Subiektywny alfabet emigracyjny: T jak tu mi dobrze

DSC00757

Dobrze mi tu, w krainie szarości, wody i wilgoci. Mimo że wybór Holandii był dziełem przypadku, to odnalazłam się w tej rzeczywistości. Ten kraj zaadoptował mnie tak jak i ja zaadoptowałam jego. To tutaj jest mój dom, moje życie i moje szczęście. To tutaj odnalazłam siebie.

Lubię tutaj żyć, choć czasem nachodzi mnie ochota na przeprowadzkę do innego kraju. Ciekawość pcha mnie dalej, bo chciałabym doświadczyć na własnej skórze jak się żyje gdzie indziej.
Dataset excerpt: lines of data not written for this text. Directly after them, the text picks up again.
(** * R.I.S. 2CVRT live-timing plugin: a shallow embedding and its properties

    Two modules of the repository are embedded:
    - [src/livetiming/ris2cvrt.py]  (XML-preferred, HTML fallback), as [Main];
    - [src/livetiming/service/plugins/ris2cvrt.py] (HTML only), as [Plugin].
    Both share, textually, [_parse_lap_time], [_text], the table locator and
    the HTML row extractor; these are embedded once.

    Conventions.
    - A Python [str] is a list of Unicode code points ([pystr]).
    - Python exceptions are the [Raise] case of [result].
    - The network ([requests.get]), the two parsers ([BeautifulSoup],
      [ET.fromstring]) and [str.lower] are fields of [World]; the value of
      [int(time.time())] is the argument [now] of a cycle.
    - Logging calls ([self.log.*], [self._out_logger.*], [print]) are taken to
      return normally and leave no trace in the model. *)

From Stdlib Require Import ZArith NArith List Bool Lia String Ascii.
From Stdlib Require Import SpecFloat PrimFloat FloatOps.
From stdpp Require Import base option list gmap.

Set Warnings "-inexact-float,-register-all".
Local Open Scope Z_scope.

(** ** Python values *)

Abbreviation pystr := (list N).

(** An ASCII literal as a Python string. *)
Definition py (s : string) : pystr :=
  map (fun a => N_of_ascii a) (list_ascii_of_string s).
Arguments py : simpl never.

Inductive exn :=
| AttributeError
| OverflowError
| ValueError
| HTTPError
| RequestException
| ParseError.

Inductive result (A : Type) :=
| Ok (a : A)
| Raise (e : exn).
Arguments Ok {A} a.
Arguments Raise {A} e.

#[export] Instance result_ret : MRet result := fun A a => Ok a.
#[export] Instance result_bind : MBind result := fun A B f c =>
  match c with Ok a => f a | Raise e => Raise e end.

(** ** Unicode tables used by [str.strip], [\s], [\d] and [int] *)

(** [str.isspace] on one code point (also the class [\s] of [re]). *)
Definition isspace (c : N) : bool :=
  ((9 <=? c) && (c <=? 13) || (28 <=? c) && (c <=? 32) || (c =? 133)
   || (c =? 160) || (c =? 5760) || (8192 <=? c) && (c <=? 8202)
   || (c =? 8232) || (c =? 8233) || (c =? 8239) || (c =? 8287)
   || (c =? 12288))%N.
Innego dnia nie wyobrażam sobie zostawienia Holandii.

To jest mój kraj. Mentalnie pasuję tutaj lepiej niż w Polsce. Podoba mi się, że mogę zwracać się po imieniu do wszystkich w pracy, czy to jest menadżer, czy dyrektor. Bez zadęcia i paniowania i atmosfera w pracy od razu przyjemniejsza.

Lubię brak oceniania na ulicy. Nie muszę się stroić, choć lubię dobrze wyglądać. Nie muszę się obawiać, że jeżeli wyjdę do sklepu w dresie i bez makijażu, to ktoś mnie obmówi za plecami.

Podoba mi się ten luz. Dobrze mi tu.

3 thoughts on “Subiektywny alfabet emigracyjny: T jak tu mi dobrze

Comments are closed.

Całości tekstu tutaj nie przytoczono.